Icône de la musique africaine, Koffi Olomidé est de retour sur une scène bruxelloise, après 15 ans d’absence. Entretien, en roue libre, avant son concert prévu ce samedi, à l’ING Arena.
Koffi Olomidé entre dans la pièce, revêtu d’une longue toge rouge flamboyante, raccord avec son statut de star internationale . Juste avant, l’attaché de presse a prévenu. « Il est très drôle, il a réponse à tout. Mais il est parfois un peu… lunaire. » C’est noté. Pour une fois, on va quand même tenter de passer outre le « folklore » et la bagout du personnage (spoiler : raté). Et creuser l’ héritage de l’une des plus grandes stars de la musique africaine, icône de la rumba congolaise : Koffi Olomidé. Le « Maître de double demeure » est de retour en Europe pour une série de concerts, dont une date bruxelloise, ce 6 septembre, à l’ING Arena.
Cela faisait longtemps, au moins une quinzaine d’années que Koffi Olomidé n’était pas monté sur une scène belge. La pandémie a joué. Mais aussi des ennuis judiciaires – en 2021, le Tribunal de Nanterre a condamné le chanteur à 18 mois de prison avec sursis pour avoir séquestré quatre de ses danseuses lors d’une tournée en France. Et peut-être la crainte, comme avec d’autres, qu’un concert de la star ne crée des troubles ? Plusieurs dates précédentes avaient ainsi dû être annulées. Mais cette fois semble être la bonne : soutenu par la Ville de Bruxelles, le show de Koffi Olomidé devrait bien avoir lieu ce samedi, du côté du Heysel…
Cela fait longtemps que vous n’aviez plus joué à Bruxelles.
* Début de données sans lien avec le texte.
(** What was charged can be refunded, in full or in part: after a fee, a refund of no
    more than was charged succeeds and leaves the account with what it had, less the
    difference, and every other entry as it was; a refund to an account that is not
    in the delta, or was deleted, changes nothing. *)
Theorem fee_refund_round_trip d s m id fee seq refund e acc :
  delta_of d m -> faithful s m -> lookups_released s = false -> keyed_ledger m ->
  overlay d m (KeyAccount id) = Some e -> as_account e = Some acc -> account_ok acc -> 0 <= fee ->
  0 <= refund <= Z.min (account_balance acc) fee ->
  exists meta s' d' d'' e'', deduct_fee_from_account id fee s seq d = Ok (Z.min (account_balance acc) fee, meta, s', d') /\
    apply_refund_to_account id refund d' = Ok (true, d'') /\ delta_of d'' m /\
    as_account e'' = Some (put_account_balance (account_balance acc - Z.min (account_balance acc) fee + refund) acc) /\
    (forall k, overlay d'' m k = put_entry (KeyAccount id) (Some e'') (overlay d m) k) /\
    forall id' d0 n, get_current_entry (KeyAccount id') d0 = None -> apply_refund_to_account id' n d0 = Ok (false, d0).
Proof.
  intros Hd Hs Hr Hm Hov Hacc (Hb & Hbuy & Hmax) Hfee Hn.
  destruct (deduct_outcome d s m id fee seq e acc) as (s' & c & Hded & Hs' & Hcur & Hprev);
    [done..|unfold amount64; lia|done|].
  set (charged := Z.min (account_balance acc) fee) in *.
  assert (entry_to_key e = KeyAccount id) as He by (by apply (overlay_keyed d m); [apply Hd|..]).
  destruct (set_current_delta_of d m (KeyAccount id) c (charge charged seq acc e)) as [Hd' Hov'];
    [done..|by rewrite charge_key|done|done|].
  pose proof (charge_account charged seq acc e Hacc) as Hacc'.
  assert (changes (set_change (KeyAccount id) (Some c) d) !! KeyAccount id = Some c) as Hc'
    by (rewrite set_change_changes; by rewrite decide_True).
  pose proof (refund_outcome _ m id refund c _ _ Hd' Hm Hc' Hcur Hacc') as Hro. unfold account_ok, account_liabilities in *. simpl in *.
  destruct (Z.leb_spec (account_balance acc - charged + refund + buying (default (MkLiabilities 0 0) (account_ext acc))) i64_max);
    [|unfold charged in *; lia].
  destruct Hro as (d'' & Hre & Hd'' & Hov''); [unfold charged in *; lia|unfold amount64, charged in *; lia|].
  eexists _, s', _, d'', _. split; [done|]. split; [done|]. split; [done|]. split; [by eapply as_put_account|]. split.
  - intros k. rewrite Hov''. unfold put_entry. case_decide; [done|]. rewrite Hov'. unfold put_entry. by rewrite decide_False.
  - intros id' d0 n Hg. unfold get_current_entry in Hg. unfold apply_refund_to_account.
    destruct (changes d0 !! KeyAccount id') as [[]|]; done.
Qed.
End fees.

Section witnesses.
#[local] Existing Instance demo_types.

Lemma deduct_fee_correct_witness :
  exists charged meta s' d' w, deduct_fee_from_account id1 30 demo_snapshot 6 (LedgerDelta_new 6) = Ok (charged, meta, s', d') /\
    faithful s' demo_ledger /\ delta_of d' demo_ledger /\
    match overlay (LedgerDelta_new 6) demo_ledger (KeyAccount id1) with
    | None => charged = 0 /\ d' = LedgerDelta_new 6
    | Some e => exists acc e', as_account e = Some acc /\ charged = Z.min (account_balance acc) 30 /\
        as_account e' = Some (put_account_balance (account_balance acc - charged) acc) /\
        forall k, overlay d' demo_ledger k = put_entry (KeyAccount id1) (Some e') (overlay (LedgerDelta_new 6) demo_ledger) k
    end /\
    replay_changes meta (overlay (LedgerDelta_new 6) demo_ledger) = Some w /\ forall k, w k = overlay d' demo_ledger k.
Proof.
  apply (deduct_fee_correct (LedgerDelta_new 6) demo_snapshot demo_ledger id1 30 6).
  - split; [apply new_ok|apply new_consistent].
  - apply demo_snapshot_faithful.
  - done.
  - apply demo_ledger_keyed.
  - intros e acc He Hacc. vm_compute in He. injection He as <-. injection Hacc as <-. by vm_compute.
  - by vm_compute.
Defined.

Lemma fee_refund_round_trip_witness :
  exists meta s' d' d'' e'', deduct_fee_from_account id1 130 demo_snapshot 6 (LedgerDelta_new 6) = Ok (100, meta, s', d') /\
    apply_refund_to_account id1 70 d' = Ok (true, d'') /\ delta_of d'' demo_ledger /\
    as_account e'' = Some (MkAccount 70 0 None) /\
    (forall k, overlay d'' demo_ledger k = put_entry (KeyAccount id1) (Some e'') (overlay (LedgerDelta_new 6) demo_ledger) k) /\
    forall id' d0 n, get_current_entry (KeyAccount id') d0 = None -> apply_refund_to_account id' n d0 = Ok (false, d0).
Proof.
  apply (fee_refund_round_trip (LedgerDelta_new 6) demo_snapshot demo_ledger id1 130 6 70 (demo_account 1 100 5) (MkAccount 100 0 None)).
  - split; [apply new_ok|apply new_consistent].
  - apply demo_snapshot_faithful.
  - done.
  - apply demo_ledger_keyed.
  - done.
  - done.
  - by vm_compute.
  - by vm_compute.
  - by vm_compute.
Defined.
End witnesses.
Qu’est-ce qui a motivé votre retour ?
Oh mais c’est plus qu’une motivation. Cela fait 16 ans que je ne pouvais pas jouer ici.
Pourquoi ?
Pourquoi ? Disons qu’il y a des impératifs injustes qui ont fait que cela n’était pas possible… Mais je ne veux pas parler de ça, je veux rester positif. Donc le 6, c’est mon grand retour. La scène, comme le studio, c’est toute ma vie. Quand je croisais les fans dans les aéroports ou dans des endroits publics, ils n’arrêtaient pas de me demander quand je revenais en concert. Donc voilà, j’ai l’opportunité de pouvoir à nouveau chanter. Certains étaient encore sceptiques, pensaient qu’il allait encore se passer quelque chose, que j’allais annuler. Je me mets à leur place, je peux comprendre. Mais je serai bien là.
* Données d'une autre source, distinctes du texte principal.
(* ===== verification/CloseStateFacts.v ===== *)
(** * CloseStateFacts: closing ledgers, from recorded changes to the bucket list

    The state of a close reads as the ledger it changes; its drained changes are a
    valid batch whose update is what the state showed, stamped; so closing ledger
    after ledger the bucket list is the map that the recorded changes make. *)

From S2P Require Import Prelude Amounts Bucket BucketMerge BucketList BucketListFacts BucketListRefinement Ledger Snapshot SnapshotFacts Delta DeltaFacts DeltaRefinement CloseState.

(** ** Unique entries need no deduplication *)

Section unique.
Context `{LedgerTypes}.

Lemma dedup_unique (es : list Bucket.LedgerEntry) : NoDup (keys es) -> deduplicate_entries es = es.
Proof.
  induction es as [|e es IH]; [done|]. unfold keys. simpl. intros [Hnin Hnd]%NoDup_cons.
  rewrite bool_decide_eq_false_2 by done. by rewrite IH.
Qed.

Lemma dedup_dead_unique (ks seen : list Bucket.LedgerKey) :
  NoDup ks -> Forall (fun k => k ∉ seen) ks -> deduplicate_dead seen ks = ks.
Proof.
  revert seen. induction ks as [|k ks IH]; intros seen; [done|]. intros [Hnin Hnd]%NoDup_cons [Hk Hks]%Forall_cons. simpl.
  rewrite bool_decide_eq_false_2 by done. rewrite IH; [done|done|]. rewrite Forall_forall in *. intros x Hx.
  apply not_elem_of_cons. split; [by intros ->|by apply Hks].
Qed.

End unique.

Section facts.
Context `{XdrTypes}.
Implicit Types (d : LedgerDelta) (m : ledger_map) (k : LedgerKey) (e : LedgerEntry) (c : EntryChange).

(** ** Lists of entries with their keys *)

Lemma omap_keys {A B} (f : A -> option B) (kappa : B -> A) (l : list A) :
  (forall x y, x ∈ l -> f x = Some y -> kappa y = x) ->
  map kappa (omap f l) = base.filter (fun x => is_Some (f x)) l.
Proof.
  induction l as [|x l IH]; intros Hf; [done|].
  assert (map kappa (omap f l) = base.filter (fun x => is_Some (f x)) l) as IH'
    by (apply IH; intros y z Hy; apply Hf; by right).
  rewrite filter_cons. destruct (decide (is_Some (f x))) as [[y Hy]|Hn]; cbn in *.
  - rewrite Hy. simpl. rewrite IH', (Hf x y); [done|by left|done].
  - destruct (f x) as [y|]; [|done]. exfalso. apply Hn. by eexists.
Qed.

Lemma omap_omap {A B C} (g : A -> option B) (f : B -> option C) (l : list A) :
  omap f (omap g l) = omap (fun x => g x ≫= f) l.
Proof. induction l as [|x l IH]; [done|]. cbn in *. destruct (g x) as [y|]; [|done]. cbn. destruct (f y); by rewrite IH. Qed.

Lemma omap_ext_all {A B} (f g : A -> option B) (l : list A) : (forall x, f x = g x) -> omap f l = omap g l.
Proof. intros Hfg. by apply omap_ext_in. Qed.

(** ** What is drained *)

Definition init_at d k : option LedgerEntry :=
  match changes d !! k with Some (Created e) => Some (put_last_modified (ledger_seq d) e) | _ => None end.
Definition live_at d k : option LedgerEntry :=
  match changes d !! k with Some (Updated _ e) => Some (put_last_modified (ledger_seq d) e) | _ => None end.
Definition dead_at d k : option LedgerKey :=
  match changes d !! k with Some (Deleted p) => Some (entry_to_key p) | _ => None end.

(** What the delta shows, stamped with its ledger. *)
Definition stamped d m : ledger_map := fun k =>
  match changes d !! k with
  | Some c => put_last_modified (ledger_seq d) <$> current_entry c
  | None => m k
  end.

Lemma drain_eq b d :
  delta_ok d ->
  drain_categorization_for_bucket_update b d =
  (categorize_changes (changes_in_order d) b (ledger_seq d),
   MkDelta (ledger_seq d) ∅ [] (fee_pool_delta d) (total_coins_delta d)).
Proof. intros Hd. unfold drain_categorization_for_bucket_update. by rewrite drain_all. Qed.

Lemma drained_lists b d :
  let cat := categorize_changes (changes_in_order d) b (ledger_seq d) in
  cat_init_entries cat = omap (init_at d) (change_order d) /\
  cat_live_entries cat = omap (live_at d) (change_order d) /\
  cat_dead_keys cat = omap (dead_at d) (change_order d).
Proof.
  simpl. destruct (categorize_spec (changes_in_order d) b (ledger_seq d)) as (-> & -> & -> & _).
  unfold changes_in_order. rewrite !omap_omap. unfold init_at, live_at, dead_at.
  split; [|split]; apply omap_ext_all; intros k; by destruct (changes d !! k) as [[]|].
Qed.

Lemma at_keys d k :
  delta_ok d ->
  (forall e, init_at d k = Some e -> entry_to_key e = k) /\ (forall e, live_at d k = Some e -> entry_to_key e = k) /\
  (forall k', dead_at d k = Some k' -> k' = k).
Proof.
  intros Hd. unfold init_at, live_at, dead_at. destruct (changes d !! k) as [c|] eqn:Hc; [|done].
  pose proof (ok_keyed _ Hd _ _ Hc) as Hk.
  destruct c as [x|p x|p]; (split; [|split]); try done; intros ? [= <-]; rewrite ?put_last_modified_key;
    apply Hk; (by left) || (by right).
Qed.

(** The keys of the three lists are in order those with a change of that kind. *)
Lemma drained_keys d :
  delta_ok d ->
  map entry_to_key (omap (init_at d) (change_order d)) = base.filter (fun k => is_Some (init_at d k)) (change_order d) /\
  map entry_to_key (omap (live_at d) (change_order d)) = base.filter (fun k => is_Some (live_at d k)) (change_order d) /\
  omap (dead_at d) (change_order d) = base.filter (fun k => is_Some (dead_at d k)) (change_order d).
Proof.
  intros Hd. split; [|split].
  - apply omap_keys. intros k e _. by apply at_keys.
  - apply omap_keys. intros k e _. by apply at_keys.
  - rewrite <- (omap_keys (dead_at d) id); [by rewrite map_id|]. intros k k' _. by apply at_keys.
Qed.

Lemma in_kind {A} d (f : LedgerKey -> option A) k :
  delta_ok d -> (changes d !! k = None -> f k = None) ->
  k ∈ base.filter (fun k => is_Some (f k)) (change_order d) <-> is_Some (f k).
Proof.
  intros Hd Hf. rewrite list_elem_of_filter. split; [by intros [? _]|]. intros Hs. split; [done|].
  apply (ok_order _ Hd). destruct (changes d !! k) eqn:Hc; [by eexists|]. rewrite Hf in Hs by done. by destruct Hs.
Qed.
Vous avez été reçu à l’hôtel de Ville de Bruxelles. Le bourgmestre Philippe Close a même enfilé une chemise à vos couleurs…
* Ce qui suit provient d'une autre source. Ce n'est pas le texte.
Lemma any_positive_dims r : vec_ok n r -> any_positive r = false <-> forall i, dim r i = 0.
Proof.
  intros Hr. unfold any_positive. rewrite <- not_true_iff_false, existsb_exists. split.
  - intros Hno i. destruct Hr as [_ Hr]. specialize (Hr i). unfold dim in *. destruct (values r !! i) as [v|] eqn:E; [|done]. simpl in *.
    destruct (decide (v = 0)); [done|]. exfalso. apply Hno. exists v. split; [apply list_elem_of_In; by apply list_elem_of_lookup_2 in E|lia].
  - intros Hz (v & Hv%list_elem_of_In & Hpos). apply list_elem_of_lookup in Hv as [i Hi]. specialize (Hz i). unfold dim in Hz.
    rewrite Hi in Hz. simpl in Hz. lia.
Qed.

Lemma can_add_dims r s : vec_ok n r -> vec_ok n s ->
  exists b, can_add r s = Ok b /\ (b = true <-> forall i, dim r i + dim s i <= i64_max).
Proof.
  intros Hr Hs. unfold can_add. rewrite same_size_true by (apply Hr || apply Hs). simpl. eexists. split; [done|].
  rewrite zip_all_forall2 by (destruct Hr as [-> _], Hs as [-> _]; done). rewrite Forall2_same_length_lookup. split.
  - intros [_ Hf] i. destruct (values r !! i) as [a|] eqn:Ea; [destruct (values s !! i) as [b|] eqn:Eb|].
    + specialize (Hf i a b Ea Eb). apply bool_decide_eq_true in Hf as [v Hv]. unfold checked_i64, checked in Hv. unfold dim.
      rewrite Ea, Eb. simpl. destruct (Z.leb_spec (a + b) i64_max); [done|]. by rewrite andb_false_r in Hv.
    + apply lookup_ge_None_1 in Eb. apply lookup_lt_Some in Ea. destruct Hr as [Hlr _], Hs as [Hls _]. lia.
    + apply lookup_ge_None_1 in Ea. rewrite !dim_out; [unfold i64_max; lia|apply Hs|destruct Hr; lia|apply Hr|destruct Hr; lia].
  - intros Hle. split; [destruct Hr, Hs; lia|]. intros i a b Ha Hb. apply bool_decide_eq_true. specialize (Hle i).
    pose proof (vec_ok_in r i a Hr Ha). pose proof (vec_ok_in s i b Hs Hb). unfold dim in Hle. rewrite Ha, Hb in Hle. simpl in Hle.
    unfold checked_i64, checked. destruct (Z.leb_spec i64_min (a + b)); [|unfold i64_min in *; lia].
    destruct (Z.leb_spec (a + b) i64_max); [|lia]. by eexists.
Qed.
Une très belle chemise, très jolie. C’est un mélomane aussi, il a le droit.
Vous pensez qu’il connaît bien votre musique ?
Je ne pense pas qu’il l’écoute au quotidien, mais je me dis que c’est un monsieur cultivé. Quand vous rentrez dans son bureau, c’est plein de tableaux, des objets, des sculptures, etc.
Je me permets la question, parce que je crois qu’une majorité des gens connaissent Koffi Olomidé, mais pas forcément sa musique, et…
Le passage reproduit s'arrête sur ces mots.